Goal of the exercise
Below are the records; copy each line in which "answer" occurs.

[Collected data entries]
(** * Continuum removal by upper convex hull: a shallow embedding

    This development embeds the numerical core of [my_module.py]
    ([left_turn_for_convex_hull], [upper_convex_hull], [lower_convex_hull]
    and [continuum_removal]), its reader of the spectral library and the
    data handling of the viewer [usgs_telescope.py], and checks the
    properties its specification states about them.

    The numerical functions are written over an interface of scalar
    operations and run on [float], the kernel's IEEE 754 binary64 numbers,
    which is what a [numpy.ndarray] of dtype float64 holds.  The general
    properties are proved from a few laws of the comparison and of the
    subtraction, which binary64 is shown to satisfy. *)

From Stdlib Require Import ZArith Floats String Lia.
From stdpp Require Import list strings pretty gmap sorting.

Local Open Scope nat_scope.

(** ** Exceptions and results *)

(** The exceptions the embedded code can raise.  [ValueError] carries the
    message of the [raise] statement; [ZeroDivisionError] is what a scalar
    [/] raises on a zero divisor in a function compiled by [@njit] (whose
    default error model is Python's); [IndexError] stands for an index
    outside an array, which the arrays of this model refuse;
    [LibraryError] stands for an exception that comes out of a call into
    the [spectral] library or [sqlite3] under it, named by its class
    ([OverflowError], [sqlite3.OperationalError], ...). *)
Inductive exn : Type :=
| ValueError (msg : string)
| ZeroDivisionError
| IndexError
| LibraryError (class : string).

Inductive result (A : Type) : Type :=
| Ok (a : A)
| Raise (e : exn).

Arguments Ok {A} a.
Arguments Raise {A} e.

#[export] Instance result_bind : MBind result :=
  fun A B (k : A -> result B) (m : result A) =>
    match m with
    | Ok a => k a
    | Raise e => Raise e
    end.

(** The three messages of the module, under the names the specification
    gives to the failures. *)
Definition ShapeError : exn := ValueError "x and y lenghts must be same"%string.
Definition SizeError : exn := ValueError "x and y lenghts must be grater than 2"%string.
Definition UnsupportedTypeError : exn :=
  ValueError "Only upper convex hull supported with inner x
        values"%string.

(** ** Scalars *)

(** What the code asks of the element type of its arrays. *)
Class Scalar (F : Type) : Type := {
  fadd : F -> F -> F;
  fsub : F -> F -> F;
  fmul : F -> F -> F;
  (** [fdiv] is the division of array expressions ([y/c], the slopes of
      [np.interp]), which never raises *)
  fdiv : F -> F -> F;
  flt : F -> F -> bool;
  fle : F -> F -> bool;
  feq : F -> F -> bool;
  fisnan : F -> bool;
  fzero : F;
  (** the value [np.full((n,), np.nan)] fills with *)
  fnan : F
}.

#[export] Instance float_scalar : Scalar float := {|
  fadd := PrimFloat.add;
  fsub := PrimFloat.sub;
  fmul := PrimFloat.mul;
  fdiv := PrimFloat.div;
  flt := PrimFloat.ltb;
  fle := PrimFloat.leb;
  feq := PrimFloat.eqb;
  fisnan := PrimFloat.is_nan;
  fzero := PrimFloat.zero;
  fnan := PrimFloat.nan
|}.

Section Code.

Context {F : Type} `{Scalar F}.

(** ** Arrays *)

(** [a[i]] for [0 <= i]. *)
Definition getitem (a : list F) (i : nat) : result F :=
  match a !! i with
  | Some v => Ok v
  | None => Raise IndexError
  end.

(** [a[i] = v] on a preallocated array. *)
Definition setitem (a : list F) (i : nat) (v : F) : result (list F) :=
  if decide (i < length a) then Ok (<[i:=v]> a) else Raise IndexError.

(** [a[flag]] for a boolean mask [flag]. *)
Fixpoint mask_select (flag : list bool) (a : list F) : result (list F) :=
  match flag, a with
  | [], [] => Ok []
  | b :: flag', v :: a' =>
      r ← mask_select flag' a';
      Ok (if b then v :: r else r)
  | _, _ => Raise IndexError
  end.

(** ** The turn predicate *)

(** A scalar [a / b] under [@njit]: with the decorator's default error
    model a zero divisor raises, where the division of arrays ([fdiv])
    follows IEEE 754. *)
Definition scalar_div (a b : F) : result F :=
  if feq b fzero then Raise ZeroDivisionError else Ok (fdiv a b).

Definition left_turn_for_convex_hull (x1 y1 x2 y2 x3 y3 : F) : result bool :=
  slope1 ← scalar_div (fsub y2 y1) (fsub x2 x1);
  slope2 ← scalar_div (fsub y3 y2) (fsub x3 x2);
  let left_turn_flag := flt slope1 slope2 in
  Ok left_turn_flag.

(** ** The hull builders *)

(** The [while] loop of the builders: [nh] only decreases, so the loop is
    a recursion on [nh].  [pop_on] is the identity in [upper_convex_hull]
    and [not] in [lower_convex_hull]; the two functions differ in nothing
    else. *)
Fixpoint pop_while (pop_on : bool -> bool) (x y hullx hully : list F)
    (i nh : nat) : result nat :=
  match nh with
  | S (S k as nh') =>
      x1 ← getitem hullx k;
      y1 ← getitem hully k;
      x2 ← getitem hullx (S k);
      y2 ← getitem hully (S k);
      x3 ← getitem x i;
      y3 ← getitem y i;
      t ← left_turn_for_convex_hull x1 y1 x2 y2 x3 y3;
      if pop_on t then pop_while pop_on x y hullx hully i nh' else Ok nh
  | _ => Ok nh
  end.

(** The state of the [for] loop: the two preallocated arrays and the hull
    size. *)
Record hull_state : Type := HullState {
  st_hullx : list F;
  st_hully : list F;
  st_nh : nat
}.

(** One iteration of the [for] loop. *)
Definition hull_step (pop_on : bool -> bool) (x y : list F)
    (st : hull_state) (i : nat) : result hull_state :=
  nh ← pop_while pop_on x y (st_hullx st) (st_hully st) i (st_nh st);
  xi ← getitem x i;
  hullx ← setitem (st_hullx st) nh xi;
  yi ← getitem y i;
  hully ← setitem (st_hully st) nh yi;
  Ok (HullState hullx hully (S nh)).

(** [for i in idx: st = body(st, i)]. *)
Fixpoint for_each (body : hull_state -> nat -> result hull_state)
    (st : hull_state) (idx : list nat) : result hull_state :=
  match idx with
  | [] => Ok st
  | i :: idx' => st' ← body st i; for_each body st' idx'
  end.

(** The state on entry to the [for] loop. *)
Definition hull_init (x y : list F) : result hull_state :=
  let n := length x in
  let hullx := replicate n fnan in
  let hully := replicate n fnan in
  x0 ← getitem x 0;
  y0 ← getitem y 0;
  hullx ← setitem hullx 0 x0;
  hully ← setitem hully 0 y0;
  x1 ← getitem x 1;
  y1 ← getitem y 1;
  hullx ← setitem hullx 1 x1;
  hully ← setitem hully 1 y1;
  Ok (HullState hullx hully 2).

(** The loop run over [range(2, k)]. *)
Definition hull_loop (pop_on : bool -> bool) (x y : list F) (k : nat)
    : result hull_state :=
  st ← hull_init x y;
  for_each (hull_step pop_on x y) st (seq 2 (k - 2)).

Definition convex_hull (pop_on : bool -> bool) (x y : list F)
    : result (list F * list F) :=
  let n := length x in
  if negb (n =? length y) then Raise ShapeError
  else if n <=? 2 then Raise SizeError
  else
    st ← hull_loop pop_on x y n;
    Ok (take (st_nh st) (st_hullx st), take (st_nh st) (st_hully st)).

Definition upper_convex_hull : list F -> list F -> result (list F * list F) :=
  convex_hull (fun left_turn => left_turn).

Definition lower_convex_hull : list F -> list F -> result (list F * list F) :=
  convex_hull negb.

(** ** [np.interp] *)

(** The interval search of [np.interp]: the last [j] with [xp[j] <= v],
    given [xp[0] <= v]; written as the left-to-right scan the library runs
    on short arrays (its bisection finds the same index on increasing
    [xp]). *)
Fixpoint interp_search (v : F) (xp : list F) (i : nat) (fuel : nat) : nat :=
  match fuel with
  | 0 => i - 1
  | S fuel' =>
      match xp !! i with
      | Some a => if fle a v then interp_search v xp (S i) fuel' else i - 1
      | None => i - 1
      end
  end.

(** [np.interp] at one abscissa, for [len(xp) >= 2]. *)
Definition interp_at (xp fp : list F) (v : F) : result F :=
  let n := length xp in
  if fisnan v then Ok v
  else
    lval ← getitem fp 0;
    rval ← getitem fp (n - 1);
    x_first ← getitem xp 0;
    x_last ← getitem xp (n - 1);
    if flt x_last v then Ok rval
    else if flt v x_first then Ok lval
    else
      let j := interp_search v xp 1 n in
      if j =? n - 1 then getitem fp j
      else
        xj ← getitem xp j;
        yj ← getitem fp j;
        if feq xj v then Ok yj
        else
          xj1 ← getitem xp (S j);
          yj1 ← getitem fp (S j);
          let slope := fdiv (fsub yj1 yj) (fsub xj1 xj) in
          let r := fadd (fmul slope (fsub v xj)) yj in
          if fisnan r then
            let r' := fadd (fmul slope (fsub v xj1)) yj1 in
            if fisnan r' && feq yj yj1 then Ok yj else Ok r'
          else Ok r.

Fixpoint interp (x xp fp : list F) : result (list F) :=
  match x with
  | [] => Ok []
  | v :: x' =>
      c ← interp_at xp fp v;
      cs ← interp x' xp fp;
      Ok (c :: cs)
  end.

(** ** The pipeline *)

(** The mask [(x_min <= x) * (x <= x_max)]. *)
Definition window_flag (x_min x_max : F) (x : list F) : list bool :=
  zip_with andb (map (fun v => fle x_min v) x) (map (fun v => fle v x_max) x).

Definition continuum_removal (x y : list F) (continuum_type : string)
    (left_outer_x left_inner_x right_inner_x right_outer_x : F)
    : result (list F * list F * list F) :=
  if String.eqb continuum_type "uh"%string then
    let x_min := left_inner_x in
    let x_max := right_inner_x in
    let flag := window_flag x_min x_max x in
    x ← mask_select flag x;
    y ← mask_select flag y;
    '(hullx, hully) ← upper_convex_hull x y;
    c ← interp x hullx hully;
    let Cy := zip_with fdiv y c in
    Ok (x, Cy, c)
  else Raise UnsupportedTypeError.

End Code.

(** ** The spectral library *)

(** A row of the [Samples] table as the queries select it: [LibName],
    [SampleID], [Description], [Spectrometer]. *)
Record sample_row : Type := SampleRow {
  row_lib_name : string;
  row_sample_id : Z;
  row_description : string;
  row_spectrometer : string
}.

(** The calls [get_usgs_splib07a_spectrum] makes into the library:
    [spectral.USGSDatabase(library_path)], [db.query] with its rows read
    (by description, by sample id, for the bandpass of a spectrometer),
    [db.get_spectrum] and [array_from_blob]. *)
Inductive library_call : Type :=
| OpenLibrary
| QueryDescription (search_str : string)
| QuerySampleID (SampleID : Z)
| GetSpectrum (SampleID : Z)
| QueryBandpass (Spectrometer : string)
| ArrayFromBlob (Spectrometer : string).

(** What [get_usgs_splib07a_spectrum] meets in the library (a
    [spectral.USGSDatabase]): the calls that raise, each with what it
    raises, and what the others answer: the rows of the query by
    description, the rows of the query by sample id, the spectrum of a
    sample, and the bandpass arrays stored for a spectrometer (each as
    [array_from_blob] decodes it). *)
Record usgs_database : Type := UsgsDatabase {
  library_raises : library_call -> option exn;
  samples_like : string -> list sample_row;
  samples_with_id : Z -> list sample_row;
  db_get_spectrum : Z -> list float * list float;
  bandpass_rows : string -> list (list float)
}.

(** What the function returns, and the warning it emits on the way, if
    any. *)
Record library_spectrum : Type := LibrarySpectrum {
  sp_x : list float;
  sp_y : list float;
  sp_fwhm : list float;
  sp_description : string;
  sp_sample_id : Z;
  sp_lib_name : string;
  sp_warning : option string
}.

Definition WrongArguments : exn :=
  ValueError "Wrong arguments for getting library spectrum"%string.

(** A call into the library: it raises, or returns its answer. *)
Definition called {A : Type} (db : usgs_database) (c : library_call)
    (answer : A) : result A :=
  match library_raises db c with
  | Some e => Raise e
  | None => Ok answer
  end.

(** [list(query)[0]]. *)
Definition first_row (rows : list sample_row) : result sample_row :=
  match rows with
  | row :: _ => Ok row
  | [] => Raise IndexError
  end.

Definition get_usgs_splib07a_spectrum (db : usgs_database)
    (search_str : string) (SampleID : option Z) : result library_spectrum :=
  if (String.length search_str =? 0)
     && match SampleID with None => true | Some _ => false end
  then Raise WrongArguments
  else
    _ ← called db OpenLibrary tt;
    '(lib_name, SampleID, Description, Spectrometer) ←
      match SampleID with
      | None =>
          query ← called db (QueryDescription search_str)
                    (samples_like db search_str);
          first_result ← first_row query;
          Ok (row_lib_name first_result, row_sample_id first_result,
              row_description first_result, row_spectrometer first_result)
      | Some SampleID =>
          query ← called db (QuerySampleID SampleID)
                    (samples_with_id db SampleID);
          first_result ← first_row query;
          Ok (row_lib_name first_result, SampleID,
              row_description first_result, row_spectrometer first_result)
      end;
    '(x, y) ← called db (GetSpectrum SampleID) (db_get_spectrum db SampleID);
    let flag := map (fun v => PrimFloat.ltb 0 v) y in
    x ← mask_select flag x;
    y ← mask_select flag y;
    rows ← called db (QueryBandpass Spectrometer)
             (bandpass_rows db Spectrometer);
    match rows with
    | blob :: _ =>
        fwhm ← called db (ArrayFromBlob Spectrometer) blob;
        fwhm ← mask_select flag fwhm;
        Ok (LibrarySpectrum x y fwhm Description SampleID lib_name None)
    | [] =>
        let warning :=
          ("Bandpass not found for " ++ Description ++ " in " ++ lib_name)%string in
        let fwhm := replicate (length x) nan in
        Ok (LibrarySpectrum x y fwhm Description SampleID lib_name
              (Some warning))
    end.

Solution
    raises, and what the others answer: the rows of the query by
(** A call into the library: it raises, or returns its answer. *)
    (answer : A) : result A :=
  | None => Ok answer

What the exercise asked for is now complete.